#### The data
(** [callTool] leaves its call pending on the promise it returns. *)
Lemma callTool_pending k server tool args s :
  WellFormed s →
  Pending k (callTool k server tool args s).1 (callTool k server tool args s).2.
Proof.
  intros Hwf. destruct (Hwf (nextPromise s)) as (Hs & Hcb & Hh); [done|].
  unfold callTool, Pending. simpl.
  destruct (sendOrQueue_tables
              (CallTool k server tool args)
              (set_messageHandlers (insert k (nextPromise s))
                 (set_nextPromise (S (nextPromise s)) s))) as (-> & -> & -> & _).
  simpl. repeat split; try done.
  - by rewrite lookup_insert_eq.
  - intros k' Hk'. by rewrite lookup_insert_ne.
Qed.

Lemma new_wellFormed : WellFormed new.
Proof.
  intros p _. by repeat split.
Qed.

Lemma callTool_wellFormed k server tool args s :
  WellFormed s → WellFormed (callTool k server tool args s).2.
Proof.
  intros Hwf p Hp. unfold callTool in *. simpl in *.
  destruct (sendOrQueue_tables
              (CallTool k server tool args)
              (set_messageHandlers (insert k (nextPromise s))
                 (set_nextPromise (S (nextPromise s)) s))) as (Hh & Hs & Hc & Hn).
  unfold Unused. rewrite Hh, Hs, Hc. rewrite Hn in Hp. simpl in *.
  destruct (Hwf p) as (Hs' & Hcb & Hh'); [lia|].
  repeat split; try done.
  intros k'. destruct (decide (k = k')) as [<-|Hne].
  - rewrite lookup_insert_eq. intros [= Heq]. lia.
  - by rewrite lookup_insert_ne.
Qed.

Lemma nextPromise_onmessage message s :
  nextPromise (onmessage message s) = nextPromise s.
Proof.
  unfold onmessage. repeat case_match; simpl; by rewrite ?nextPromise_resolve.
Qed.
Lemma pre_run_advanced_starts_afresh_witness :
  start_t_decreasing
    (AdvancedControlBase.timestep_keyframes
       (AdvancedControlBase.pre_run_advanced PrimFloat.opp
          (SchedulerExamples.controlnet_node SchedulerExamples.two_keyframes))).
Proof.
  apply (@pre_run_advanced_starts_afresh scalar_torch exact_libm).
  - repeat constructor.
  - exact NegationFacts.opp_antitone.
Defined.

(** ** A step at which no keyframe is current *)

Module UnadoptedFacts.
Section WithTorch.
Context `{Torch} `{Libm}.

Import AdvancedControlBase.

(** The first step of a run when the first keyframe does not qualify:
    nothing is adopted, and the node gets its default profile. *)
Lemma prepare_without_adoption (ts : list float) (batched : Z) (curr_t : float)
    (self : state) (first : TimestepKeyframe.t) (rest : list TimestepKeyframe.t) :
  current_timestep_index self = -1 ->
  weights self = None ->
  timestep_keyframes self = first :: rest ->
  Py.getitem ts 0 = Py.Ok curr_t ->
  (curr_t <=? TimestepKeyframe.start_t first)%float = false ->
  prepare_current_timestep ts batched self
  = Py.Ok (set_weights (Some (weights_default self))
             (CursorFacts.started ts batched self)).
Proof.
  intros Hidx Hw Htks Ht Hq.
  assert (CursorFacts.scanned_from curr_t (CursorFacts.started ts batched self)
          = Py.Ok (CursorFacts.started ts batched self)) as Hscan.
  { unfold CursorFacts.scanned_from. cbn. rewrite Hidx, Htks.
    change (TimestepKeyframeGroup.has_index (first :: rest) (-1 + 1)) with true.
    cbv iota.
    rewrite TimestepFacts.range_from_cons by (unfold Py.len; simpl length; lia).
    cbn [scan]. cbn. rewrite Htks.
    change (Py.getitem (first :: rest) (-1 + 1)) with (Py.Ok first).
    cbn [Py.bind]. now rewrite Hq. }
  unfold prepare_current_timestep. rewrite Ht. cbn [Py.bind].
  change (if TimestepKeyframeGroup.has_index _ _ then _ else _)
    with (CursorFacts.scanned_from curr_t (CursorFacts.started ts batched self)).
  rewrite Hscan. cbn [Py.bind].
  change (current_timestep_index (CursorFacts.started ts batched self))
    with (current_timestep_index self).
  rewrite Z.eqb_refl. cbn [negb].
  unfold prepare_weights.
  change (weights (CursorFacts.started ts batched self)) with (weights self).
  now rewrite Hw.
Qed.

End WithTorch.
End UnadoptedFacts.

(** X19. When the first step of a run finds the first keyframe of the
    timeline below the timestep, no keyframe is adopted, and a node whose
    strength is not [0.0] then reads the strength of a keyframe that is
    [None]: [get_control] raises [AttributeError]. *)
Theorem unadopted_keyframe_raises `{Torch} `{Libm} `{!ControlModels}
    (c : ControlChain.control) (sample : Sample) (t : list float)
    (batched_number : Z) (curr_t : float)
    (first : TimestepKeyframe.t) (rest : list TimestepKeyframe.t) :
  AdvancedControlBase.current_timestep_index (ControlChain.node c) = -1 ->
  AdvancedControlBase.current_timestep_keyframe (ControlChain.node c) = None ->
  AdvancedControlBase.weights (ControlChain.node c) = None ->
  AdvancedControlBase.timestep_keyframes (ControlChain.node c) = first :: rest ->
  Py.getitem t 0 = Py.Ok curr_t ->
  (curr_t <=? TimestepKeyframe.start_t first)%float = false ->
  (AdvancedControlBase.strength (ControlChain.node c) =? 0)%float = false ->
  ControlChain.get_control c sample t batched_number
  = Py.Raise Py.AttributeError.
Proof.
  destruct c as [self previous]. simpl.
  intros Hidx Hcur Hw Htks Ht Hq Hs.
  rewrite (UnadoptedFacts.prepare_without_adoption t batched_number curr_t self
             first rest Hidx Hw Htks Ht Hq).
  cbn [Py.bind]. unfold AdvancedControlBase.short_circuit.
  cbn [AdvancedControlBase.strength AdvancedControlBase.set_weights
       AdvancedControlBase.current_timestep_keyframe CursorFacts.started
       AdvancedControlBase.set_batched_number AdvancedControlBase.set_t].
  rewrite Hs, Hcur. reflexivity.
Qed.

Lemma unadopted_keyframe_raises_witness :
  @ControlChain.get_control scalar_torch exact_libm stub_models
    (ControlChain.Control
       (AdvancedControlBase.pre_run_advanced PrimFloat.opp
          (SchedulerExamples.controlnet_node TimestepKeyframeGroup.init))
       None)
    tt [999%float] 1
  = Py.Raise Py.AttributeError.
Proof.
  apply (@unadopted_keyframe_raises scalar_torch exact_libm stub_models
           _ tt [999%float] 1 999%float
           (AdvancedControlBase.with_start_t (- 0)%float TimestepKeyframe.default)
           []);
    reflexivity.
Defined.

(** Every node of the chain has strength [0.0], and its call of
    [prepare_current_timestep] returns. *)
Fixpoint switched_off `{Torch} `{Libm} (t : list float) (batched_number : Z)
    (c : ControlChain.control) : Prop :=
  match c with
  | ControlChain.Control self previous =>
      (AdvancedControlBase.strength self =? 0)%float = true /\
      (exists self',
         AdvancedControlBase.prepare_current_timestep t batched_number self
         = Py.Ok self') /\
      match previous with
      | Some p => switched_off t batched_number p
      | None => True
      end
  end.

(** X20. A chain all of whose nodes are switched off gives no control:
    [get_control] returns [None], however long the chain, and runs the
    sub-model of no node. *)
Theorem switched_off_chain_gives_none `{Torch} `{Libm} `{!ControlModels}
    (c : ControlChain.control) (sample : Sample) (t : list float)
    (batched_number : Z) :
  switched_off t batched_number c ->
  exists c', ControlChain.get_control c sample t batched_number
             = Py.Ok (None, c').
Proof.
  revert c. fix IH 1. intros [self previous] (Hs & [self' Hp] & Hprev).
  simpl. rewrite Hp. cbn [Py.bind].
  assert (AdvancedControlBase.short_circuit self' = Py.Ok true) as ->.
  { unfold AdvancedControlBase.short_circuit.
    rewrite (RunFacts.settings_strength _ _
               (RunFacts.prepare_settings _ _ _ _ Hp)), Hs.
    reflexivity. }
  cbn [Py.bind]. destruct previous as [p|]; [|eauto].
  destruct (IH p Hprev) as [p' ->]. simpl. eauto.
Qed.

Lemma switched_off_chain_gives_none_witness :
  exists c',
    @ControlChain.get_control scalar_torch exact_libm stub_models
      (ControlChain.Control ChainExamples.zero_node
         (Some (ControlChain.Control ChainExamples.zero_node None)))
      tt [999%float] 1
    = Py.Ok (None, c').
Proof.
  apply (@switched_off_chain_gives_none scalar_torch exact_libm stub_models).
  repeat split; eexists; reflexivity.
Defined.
########
#### The data
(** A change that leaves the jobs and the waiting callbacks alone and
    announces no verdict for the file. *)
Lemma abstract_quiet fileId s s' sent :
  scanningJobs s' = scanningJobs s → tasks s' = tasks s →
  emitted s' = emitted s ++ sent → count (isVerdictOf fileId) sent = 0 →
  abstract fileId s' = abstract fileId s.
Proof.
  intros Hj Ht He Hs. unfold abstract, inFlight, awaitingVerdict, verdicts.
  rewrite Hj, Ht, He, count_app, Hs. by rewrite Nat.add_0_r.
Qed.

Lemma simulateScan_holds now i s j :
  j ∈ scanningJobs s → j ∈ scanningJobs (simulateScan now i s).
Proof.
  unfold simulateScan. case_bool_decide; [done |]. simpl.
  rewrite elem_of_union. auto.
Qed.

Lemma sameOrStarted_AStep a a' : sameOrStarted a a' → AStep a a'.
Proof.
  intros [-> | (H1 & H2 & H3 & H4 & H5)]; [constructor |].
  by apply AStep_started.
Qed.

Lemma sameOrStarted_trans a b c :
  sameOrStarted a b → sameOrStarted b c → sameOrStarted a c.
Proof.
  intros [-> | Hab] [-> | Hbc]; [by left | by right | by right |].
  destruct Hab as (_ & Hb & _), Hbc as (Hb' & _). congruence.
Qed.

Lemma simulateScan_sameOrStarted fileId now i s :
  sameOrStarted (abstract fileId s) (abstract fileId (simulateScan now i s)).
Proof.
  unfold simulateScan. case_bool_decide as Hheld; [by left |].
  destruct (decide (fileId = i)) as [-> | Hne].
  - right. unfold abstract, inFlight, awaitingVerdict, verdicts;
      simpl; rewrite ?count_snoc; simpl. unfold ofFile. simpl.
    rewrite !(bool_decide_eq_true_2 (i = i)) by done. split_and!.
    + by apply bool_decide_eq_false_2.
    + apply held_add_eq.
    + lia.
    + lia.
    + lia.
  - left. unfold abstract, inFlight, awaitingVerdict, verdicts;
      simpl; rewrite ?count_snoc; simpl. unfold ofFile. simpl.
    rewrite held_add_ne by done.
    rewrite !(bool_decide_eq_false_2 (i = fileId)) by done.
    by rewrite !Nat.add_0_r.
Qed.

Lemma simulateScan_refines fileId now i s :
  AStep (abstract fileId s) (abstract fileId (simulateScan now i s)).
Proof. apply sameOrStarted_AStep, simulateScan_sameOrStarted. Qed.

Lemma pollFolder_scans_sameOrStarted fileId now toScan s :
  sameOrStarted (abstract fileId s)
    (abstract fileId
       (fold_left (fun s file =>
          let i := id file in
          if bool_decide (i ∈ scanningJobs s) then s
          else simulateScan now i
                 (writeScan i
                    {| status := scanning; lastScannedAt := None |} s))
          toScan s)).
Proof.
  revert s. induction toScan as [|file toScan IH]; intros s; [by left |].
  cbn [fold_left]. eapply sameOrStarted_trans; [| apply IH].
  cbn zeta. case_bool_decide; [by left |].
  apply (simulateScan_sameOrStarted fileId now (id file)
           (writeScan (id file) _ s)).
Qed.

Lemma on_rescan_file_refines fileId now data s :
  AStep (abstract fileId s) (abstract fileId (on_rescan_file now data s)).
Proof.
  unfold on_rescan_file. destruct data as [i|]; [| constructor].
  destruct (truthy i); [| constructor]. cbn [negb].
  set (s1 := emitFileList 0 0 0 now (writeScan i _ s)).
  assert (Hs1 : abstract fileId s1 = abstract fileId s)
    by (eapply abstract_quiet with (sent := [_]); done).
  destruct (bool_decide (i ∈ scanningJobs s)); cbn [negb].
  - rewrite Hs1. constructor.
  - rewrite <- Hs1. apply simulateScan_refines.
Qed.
########
### [Instructions for the task]
Would you please copy exactly the part of the entries above that begins at the line containing "(AdvancedControlBase.strength (ControlChain.node c)" and ends at the line containing "intros Hidx Hcur Hw Htks Ht Hq Hs.", both lines included?

### [Solution]
  (AdvancedControlBase.strength (ControlChain.node c) =? 0)%float = false ->
  ControlChain.get_control c sample t batched_number
  = Py.Raise Py.AttributeError.
Proof.
  destruct c as [self previous]. simpl.
  intros Hidx Hcur Hw Htks Ht Hq Hs.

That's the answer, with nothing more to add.